(** C8: [validateKey] is no total boolean check. [atob] raises on a token
    that is no base64, ["!"] or a token with one character after its
    padding is taken off, and [validateKey] lets the error through, where a
    token that decodes to one field gives [false]. Its caller
    [encryptMessage] has a branch for a key that is not valid; on such a
    token the branch is not reached, the error is caught nowhere, and
    [main] ends on it after the choice 2. *)
Theorem validateKey_throws :
  ConsoleInterface.validateKey (lit "!") = Throw InvalidCharacterError /\
  ConsoleInterface.validateKey (lit "MCw0=") = Throw InvalidCharacterError /\
  ConsoleInterface.validateKey (lit "MTIz") = Ok false /\
  (forall (fuel : nat) (w : ConsoleInterface.world),
     ConsoleInterface.encryptMessage (fun _ => lit "!") fuel w =
     Throw InvalidCharacterError) /\
  (forall (random : nat -> Q) (fuel : nat),
     ConsoleInterface.main random
       (fun i => match i with O => lit "2" | S _ => lit "!" end) (S fuel)
       {| ConsoleInterface.draws := 0; ConsoleInterface.asked := 0;
          ConsoleInterface.screen := [] |} = Throw InvalidCharacterError).
Proof.
  repeat match goal with |- _ /\ _ => split end; intros; vm_compute; reflexivity.
Qed.

(** What [validateKey] does on every token: either the token decodes and
    [validateKey] returns whether the decoded text has two fields at
    least, that is whether it holds a comma, or it does not decode and
    [validateKey] raises [atob]'s [InvalidCharacterError]. *)
Lemma validateKey_outcome (key : jsstring) :
  (exists decoded,
     atob key = Ok decoded /\
     ConsoleInterface.validateKey key = Ok (2 <=? ConsoleInterface.field_count decoded) /\
     (ConsoleInterface.validateKey key = Ok true <-> In comma decoded)) \/
  (atob key = Throw InvalidCharacterError /\
   ConsoleInterface.validateKey key = Throw InvalidCharacterError).
Proof.
  unfold ConsoleInterface.validateKey.
  destruct (atob_outcome key) as [[decoded ->] | ->]; [left | right; now split].
  exists decoded. cbn [bind]. split; [reflexivity | ].
  pose proof (field_count_comma decoded) as Hc.
  destruct (Z.ltb_spec (ConsoleInterface.field_count decoded) 2) as [L | L];
    destruct (Z.leb_spec 2 (ConsoleInterface.field_count decoded)) as [L' | L'];
    try lia.
  - split; [reflexivity | ]. split; [discriminate | ].
    intros H. apply Hc in H. lia.
  - split; [reflexivity | ]. split; [intros _; now apply Hc | reflexivity].
Qed.

(** ** C10: the empty plaintext *)

(** C10, as stated, fails for a private exponent that is not positive: the
    loop of [modPow] is not entered and the unit 0 decrypts to the code 1.
    [generateKeys] gives such a key when both primes are 2. *)
Lemma decrypt_empty_counterexample :
  (exists st, RSA.generateKeys (always (1 # 4)) 1 4 0%nat =
              Ok ({| RSA.publicKey := lit "NjU1MzcsNA=="; RSA.privateKey := lit "MCw0" |}, st)) /\
  RSA.keyFields (lit "MCw0") = Ok (0, Some 4) /\ 1 < 4 /\
  RSA.decryptWorker [] (lit "MCw0") = Ok [1].
Proof.
  split; [eexists; vm_compute; reflexivity | ].
  repeat split; vm_compute; reflexivity.
Qed.

(** C10, amended: the empty plaintext encrypts to the empty token under
    every key that parses, and for every private key with exponent [d > 0]
    and modulus [n > 1] the empty token decrypts to the one unit 0, not to
    the empty string. *)
Theorem empty_plaintext_round_trip (publicKey privateKey : jsstring)
    (e d n : Z) (n' : option Z) :
  RSA.keyFields publicKey = Ok (e, n') ->
  RSA.keyFields privateKey = Ok (d, Some n) ->
  0 < d -> 1 < n ->
  RSA.encryptWorker [] publicKey = Ok [] /\
  RSA.decryptWorker [] privateKey = Ok [0] /\
  (c <- RSA.encryptWorker [] publicKey ;; RSA.decryptWorker c privateKey) = Ok [0].
Proof.
  intros Hpub Hpriv Hd Hn.
  assert (Henc : RSA.encryptWorker [] publicKey = Ok []).
  { unfold RSA.encryptWorker. rewrite Hpub. reflexivity. }
  assert (Hdec : RSA.decryptWorker [] privateKey = Ok [0]).
  { unfold RSA.decryptWorker. rewrite Hpriv. cbn.
    rewrite modPow_spec by lia. cbn.
    destruct (Z.leb_spec d 0) as [L | L]; [lia | ].
    rewrite Z.pow_0_l, Z.mod_0_l by lia. reflexivity. }
  rewrite Henc. cbn. auto.
Qed.

Lemma empty_plaintext_round_trip_witness :
  RSA.encryptWorker [] (lit "NjU1MzcsMTQz") = Ok [] /\
  RSA.decryptWorker [] (lit "MTEzLDE0Mw==") = Ok [0] /\
  (c <- RSA.encryptWorker [] (lit "NjU1MzcsMTQz") ;;
   RSA.decryptWorker c (lit "MTEzLDE0Mw==")) = Ok [0].
Proof.
  apply (empty_plaintext_round_trip _ _ 65537 113 143 (Some 143));
    [vm_compute; reflexivity | vm_compute; reflexivity | lia | lia].
Defined.

(** ** C7: every ciphertext unit is below the modulus *)

Lemma modPow_unit_range (charCode e n : Z) :
  0 <= charCode -> 1 < n ->
  exists unit, RSA.modPow charCode e n = Ok unit /\ 0 <= unit < n.
Proof.
  intros Hc Hn. rewrite modPow_spec by lia.
  eexists. split; [reflexivity | ].
  destruct (Z.leb_spec e 0) as [L | L]; [lia | ].
  apply Z.mod_pos_bound. lia.
Qed.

= = = = =

Work task: The line with "[vm_compute; reflexivity |" marks where to start. Transcribe from there through the final line of the records, exactly and with nothing added.

Answer for this exercise:
    [vm_compute; reflexivity | vm_compute; reflexivity | lia | lia].
Defined.

(** ** C7: every ciphertext unit is below the modulus *)

Lemma modPow_unit_range (charCode e n : Z) :
  0 <= charCode -> 1 < n ->
  exists unit, RSA.modPow charCode e n = Ok unit /\ 0 <= unit < n.
Proof.
  intros Hc Hn. rewrite modPow_spec by lia.
  eexists. split; [reflexivity | ].
  destruct (Z.leb_spec e 0) as [L | L]; [lia | ].
  apply Z.mod_pos_bound. lia.
Qed.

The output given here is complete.